[Stored data]
(* ===== verification/Kube.v ===== *)
(** The Kubernetes operations: src/server/kube.go. *)
From S2P Require Import Prelude Go Errors Types Sys.
#[local] Open Scope go_scope.

Definition PollInterval : Z := 100.
Definition PodPending : string := "Pending".
Definition RestartPolicyNever : string := "Never".

(** k8s.io/apimachinery: the predicates on the errors of the API server, and the poller
    (interval and timeout in milliseconds). *)
Class K8sLib := {
  IsNotFound : error → bool;
  IsAlreadyExists : error → bool;
  PollImmediate : Z → Z → prog sysE (result bool error) → prog sysE (option error)
}.

(** What wait.PollImmediate documents: it evaluates the condition, at least once, until it
    says true (and then returns nil) or fails (and then returns an error), or the timeout is
    reached (and then returns an error); it makes no call of its own that the model tracks.
    Stated as a proof rule: [I] holds before each evaluation and after one that says
    false, [T] after one that says true, [F] after one that fails. *)
Class K8sLibOk `{K8sLib} : Prop := {
  not_both e : IsNotFound e = true → IsAlreadyExists e = false;
  PollImmediate_rule {M : Type} (mon : monitor sysE M) (I T F : M → Prop)
      (interval timeout : Z) (cond : prog sysE (result bool error)) (m : M) :
    I m →
    (∀ m1, I m1 → respects mon cond m1 (λ m2 r,
       match r with Ok true => T m2 | Ok false => I m2 | Err _ => F m2 end)) →
    respects mon (PollImmediate interval timeout cond) m (λ m2 r,
       match r with None => T m2 | Some _ => F m2 ∨ I m2 end)
}.

Section kube.
Context `{PkgErrors, K8sLib}.

Definition NewClient : prog sysE (result (Clientset * RestConfig) error) :=
  config ?<- call EBuildConfig;;
  clientset ?<- call (ENewForConfig config);;
  Ret (Ok (clientset, config)).

(** The pod object [CreatePod] sends; [envVars] in the order the map was ranged over. *)
Definition newPodObject (podName label containerName image : string) (containerPort : Z)
  (envVars : list (string * string)) (command args : list string) : Pod := {|
  Pod_Kind := "Pod";
  Pod_APIVersion := "v1";
  Pod_Name := podName;
  Pod_Labels := {["app" := label]};
  Pod_Containers := [{|
    Cont_Name := containerName;
    Cont_Image := image;
    Cont_ImagePullPolicy := "Always";
    Cont_Command := command;
    Cont_Args := args;
    Cont_Ports := [containerPort];
    Cont_Env := envVars;
    Cont_Privileged := true
  |}];
  Pod_ShareProcessNamespace := true;
  Pod_ImagePullSecrets := ["regcred"];
  Pod_RestartPolicy := RestartPolicyNever;
  Pod_Phase := ""
|}.

(** The triple [(pod, err, errStack)]: both errors are set or none. *)
Definition both {A : Type} (r : result A error) : result A (error * error) :=
  match r with Ok a => Ok a | Err e => Err (e, WithStack e) end.

Definition both_err (r : option error) : option (error * error) :=
  match r with None => None | Some e => Some (e, WithStack e) end.

Definition CreatePod (clientset : Clientset) (podName label containerName image : string)
  (containerPort : Z) (env : gmap string string) (command args : list string)
  : prog sysE (result Pod (error * error)) :=
  envVars <- call (EMapRange env);;
  let pod := newPodObject podName label containerName image containerPort envVars
               command args in
  r <- call (EPodCreate clientset "default" pod);;
  Ret (both r).

Definition GetPod (clientset : Clientset) (podName : string)
  : prog sysE (result Pod (error * error)) :=
  r <- call (EPodGet clientset "default" podName);;
  Ret (both r).

Definition DeletePod (clientset : Clientset) (podName : string)
  : prog sysE (option (error * error)) :=
  let namespace := "default" in
  r <- call (EPodDelete clientset namespace podName);;
  Ret (both_err r).

Definition IsPodReady (clientset : Clientset) (podName : string)
  : prog sysE (result bool error) :=
  r <- GetPod clientset podName;;
  match r with
  | Err (err, _) => Ret (Err err)
  | Ok pod =>
      let ans := negb (bool_decide (Pod_Phase pod = PodPending)) in
      Ret (Ok ans)
  end.

Definition WaitForPodReady (clientset : Clientset) (podName : string) (timeout : Z)
  : prog sysE (option error) :=
  let condFunc := IsPodReady clientset podName in
  PollImmediate PollInterval timeout condFunc.

Definition IsPodDeleted (clientset : Clientset) (podName : string)
  : prog sysE (result bool error) :=
  r <- GetPod clientset podName;;
  match r with
  | Err (err, _) => if IsNotFound err then Ret (Ok true) else Ret (Err err)
  | Ok _ => Ret (Ok false)
  end.

Definition WaitForPodDeleted (clientset : Clientset) (podName : string) (timeout : Z)
  : prog sysE (option error) :=
  let condFunc := IsPodDeleted clientset podName in
  PollImmediate PollInterval timeout condFunc.

Definition newServiceObject (serviceName label clusterIpName : string) (port : Z)
  : Service := {|
  Svc_Kind := "Service";
  Svc_APIVersion := "v1";
  Svc_Name := serviceName;
  Svc_Labels := {["app" := label]};
  Svc_Type := "ClusterIP";
  Svc_Ports := [mkServicePort clusterIpName "TCP" port];
  Svc_Selector := {["app" := label]};
  Svc_ClusterIP := ""
|}.

Definition CreateService (clientset : Clientset) (serviceName label clusterIpName : string)
  (port : Z) : prog sysE (result Service (error * error)) :=
  let service := newServiceObject serviceName label clusterIpName port in
  r <- call (ESvcCreate clientset "default" service);;
  Ret (both r).

Definition GetService (clientset : Clientset) (serviceName : string)
  : prog sysE (result Service (error * error)) :=
  r <- call (ESvcGet clientset "default" serviceName);;
  Ret (both r).

Definition DeleteService (clientset : Clientset) (serviceName : string)
  : prog sysE (option (error * error)) :=
  r <- call (ESvcDelete clientset "default" serviceName);;
  Ret (both_err r).

End kube.

(** * A reference instance of the library interface *)

(** The API server's reason codes as the [kind] of the error, and a poller that gives up
    after [timeout / interval] waits. *)
Module ReferenceK8s.

Definition poll (interval timeout : Z) (cond : prog sysE (result bool error))
  : prog sysE (option error) :=
  loop (Z.to_nat (timeout / interval)) (λ n,
    r <- cond;;
    match r with
    | Err e => Ret (inr (Some e))
    | Ok true => Ret (inr None)
    | Ok false =>
        match n with
        | 0 => Ret (inr (Some (EText "timed out waiting for the condition")))
        | S n => Ret (inl n)
        end
    end).

Definition has_kind (kind : string) (e : error) : bool :=
  match e with EOpaque k _ => bool_decide (k = kind) | _ => false end.

Definition lib : K8sLib := {|
  IsNotFound := has_kind "NotFound";
  IsAlreadyExists := has_kind "AlreadyExists";
  PollImmediate := poll
|}.

Definition pkg : PkgErrors := {| WithStack e := e; NewStackError := EText |}.

Lemma lib_ok : @K8sLibOk lib.
Proof.
  split.
  - intros [|s|s t d|k s]; simpl; try done. intros H.
    apply bool_decide_eq_true in H as ->. done.
  - intros M mon I T F interval timeout cond m Hm Hc.
    apply (respects_loop mon (λ _ m1, I m1)); [done|]. intros n m1 HI.
    apply respects_bind. eapply respects_mono; [by apply Hc|].
    intros m2 [[]|e]; simpl; auto. destruct n; simpl; auto.
Qed.

Lemma pkg_ok : @PkgErrorsOk pkg.
Proof. by split. Qed.

End ReferenceK8s.

(** * Effects *)

Section kube_effects.
Context `{PkgErrors, K8sLib}.

Lemma only_NewClient : only [KConfig] NewClient.
Proof. unfold NewClient. solve_only. Qed.

Lemma only_CreatePod cs pn l cn im port env cmd args :
  only [KRange; KPod] (CreatePod cs pn l cn im port env cmd args).
Proof. unfold CreatePod. solve_only. Qed.

Lemma only_DeletePod cs pn : only [KPod] (DeletePod cs pn).
Proof. unfold DeletePod. solve_only. Qed.

Lemma only_IsPodReady cs pn : only [KPod] (IsPodReady cs pn).
Proof. unfold IsPodReady, GetPod. solve_only. Qed.

Lemma only_IsPodDeleted cs pn : only [KPod] (IsPodDeleted cs pn).
Proof. unfold IsPodDeleted, GetPod. solve_only. Qed.

Lemma only_CreateService cs sn l cip port : only [KService] (CreateService cs sn l cip port).
Proof. unfold CreateService. solve_only. Qed.

Lemma only_GetService cs sn : only [KService] (GetService cs sn).
Proof. unfold GetService. solve_only. Qed.

Lemma only_DeleteService cs sn : only [KService] (DeleteService cs sn).
Proof. unfold DeleteService. solve_only. Qed.

End kube_effects.

#[export] Hint Resolve only_NewClient only_CreatePod only_DeletePod only_IsPodReady
  only_IsPodDeleted only_CreateService only_GetService only_DeleteService : only.

(** * Monitors *)

(** The answers to the reads of pods. *)
Definition pod_get (o : obs sysE) : option (result Pod error) :=
  match o with
  | @Obs _ X e x =>
      match e in sysE Y return Y → option (result Pod error) with
      | EPodGet _ _ _ => λ r, Some r
      | _ => λ _, None
      end x
  end.

(** The pods the server was asked to create. *)
Definition pod_created (o : obs sysE) : option Pod :=
  match o with
  | @Obs _ X e x => match e with EPodCreate _ _ pod => Some pod | _ => None end
  end.

Section kube_facts.
Context `{PkgErrors} `{K : K8sLib} `{K8sOk : !K8sLibOk}.

(** What a poller's condition saw last decides what the poller returns. *)
Lemma poll_last_get (cond : prog sysE (result bool error)) (interval timeout : Z)
    (good : result Pod error → bool) tr :
  (∀ l, respects (collector pod_get anything) cond l (λ l' r,
     ∃ a, l' = l ++ [a] ∧ (r = Ok true → good a = true))) →
  runs (PollImmediate interval timeout cond) tr (Ret None) →
  ∃ a, list.last (omap pod_get tr) = Some a ∧ good a = true.
Proof.
  intros Hc Hr.
  set (T := λ l : list (result Pod error), ∃ a, list.last l = Some a ∧ good a = true).
  eapply (collector_complete pod_get anything _ tr None
    (λ l r, match r with None => T l | Some _ => True ∨ True end)); [|exact Hr|auto with cloudlet].
  apply (PollImmediate_rule _ (λ _, True) T (λ _, True)); [done|]. intros l _.
  eapply respects_mono; [apply Hc|]. intros l' [[]|e] (a & -> & Ha); auto.
  exists a. rewrite last_snoc. auto.
Qed.

End kube_facts.

(** * Properties *)

Section kube_properties.
Context `{PkgErrors} `{K : K8sLib}.

(** C27.  [WaitForPodReady] returns nil only after the API server answered a read of the pod
    with a phase other than Pending, and that was the last read it made. *)
Theorem WaitForPodReady_sound (cs : Clientset) (podName : string) (timeout : Z)
    (tr : list (obs sysE)) :
  K8sLibOk →
  runs (WaitForPodReady cs podName timeout) tr (Ret None) →
  ∃ pod, list.last (omap pod_get tr) = Some (Ok pod) ∧ Pod_Phase pod ≠ PodPending.
Proof.
  intros HK Hr.
  eapply (poll_last_get _ _ _ (λ a, match a with
    | Ok pod => negb (bool_decide (Pod_Phase pod = PodPending)) | Err _ => false end)) in Hr
    as (a & Hl & Ha).
  - destruct a as [pod|e]; [|done]. exists pod. split; [done|]. by case_bool_decide.
  - intros l. simpl. intros [pod|e] _; simpl; eexists; (split; [reflexivity|]); congruence.
Qed.

(** C28.  [WaitForPodDeleted] returns nil only after the API server answered that the pod is
    not found. *)
Theorem WaitForPodDeleted_sound (cs : Clientset) (podName : string) (timeout : Z)
    (tr : list (obs sysE)) :
  K8sLibOk →
  runs (WaitForPodDeleted cs podName timeout) tr (Ret None) →
  ∃ e, list.last (omap pod_get tr) = Some (Err e) ∧ IsNotFound e = true.
Proof.
  intros HK Hr.
  eapply (poll_last_get _ _ _ (λ a, match a with
    | Ok pod => false | Err e => IsNotFound e end)) in Hr as (a & Hl & Ha).
  - destruct a as [pod|e]; [done|]. by exists e.
  - intros l. simpl. intros [pod|e] _; simpl.
    + eexists. split; [reflexivity|]. congruence.
    + destruct (IsNotFound e) eqn:E; simpl; eexists; (split; [reflexivity|]); congruence.
Qed.

End kube_properties.

(** The pod is pending when it is first read. *)
Definition pending_once (n : nat) (X : Type) (e : sysE X) : option X :=
  match n, e in sysE Y return option Y with
  | 0, EPodGet _ _ name => Some (Ok (mkPod "Pod" "v1" name ∅ [] true [] "Never" PodPending))
  | _, _ => None
  end.

(** The pod is there twice, then gone. *)
Definition gone_at_last (n : nat) (X : Type) (e : sysE X) : option X :=
  match e in sysE Y return option Y with
  | EPodGet _ _ _ =>
      if (2 <=? n)%nat then Some (Err (EOpaque "NotFound" "pods not found")) else None
  | _ => None
  end.

Definition ref_ready : prog sysE (option error) :=
  @WaitForPodReady ReferenceK8s.pkg ReferenceK8s.lib AClientset "app-pod" 30000.
Definition ref_deleted : prog sysE (option error) :=
  @WaitForPodDeleted ReferenceK8s.pkg ReferenceK8s.lib AClientset "app-pod" 30000.

Lemma WaitForPodReady_sound_witness :
  ∃ pod, list.last (omap pod_get (trace_of pending_once 60 ref_ready)) = Some (Ok pod) ∧
         Pod_Phase pod ≠ PodPending.
Proof.
  apply (@WaitForPodReady_sound ReferenceK8s.pkg ReferenceK8s.lib AClientset "app-pod" 30000
           _ ReferenceK8s.lib_ok).
  apply machine_runs. vm_compute. reflexivity.
Defined.

Lemma WaitForPodDeleted_sound_witness :
  ∃ e, list.last (omap pod_get (trace_of gone_at_last 60 ref_deleted)) = Some (Err e) ∧
       @IsNotFound ReferenceK8s.lib e = true.
Proof.
  apply (@WaitForPodDeleted_sound ReferenceK8s.pkg ReferenceK8s.lib AClientset "app-pod" 30000
           _ ReferenceK8s.lib_ok).
  apply machine_runs. vm_compute. reflexivity.
Defined.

§ WHAT IS EXPECTED
Every line containing the string "GetPod" is required; copy each such line from the data.

§ REPLY TO THE TASK
Definition GetPod (clientset : Clientset) (podName : string)
  r <- GetPod clientset podName;;
  r <- GetPod clientset podName;;
Proof. unfold IsPodReady, GetPod. solve_only. Qed.
Proof. unfold IsPodDeleted, GetPod. solve_only. Qed.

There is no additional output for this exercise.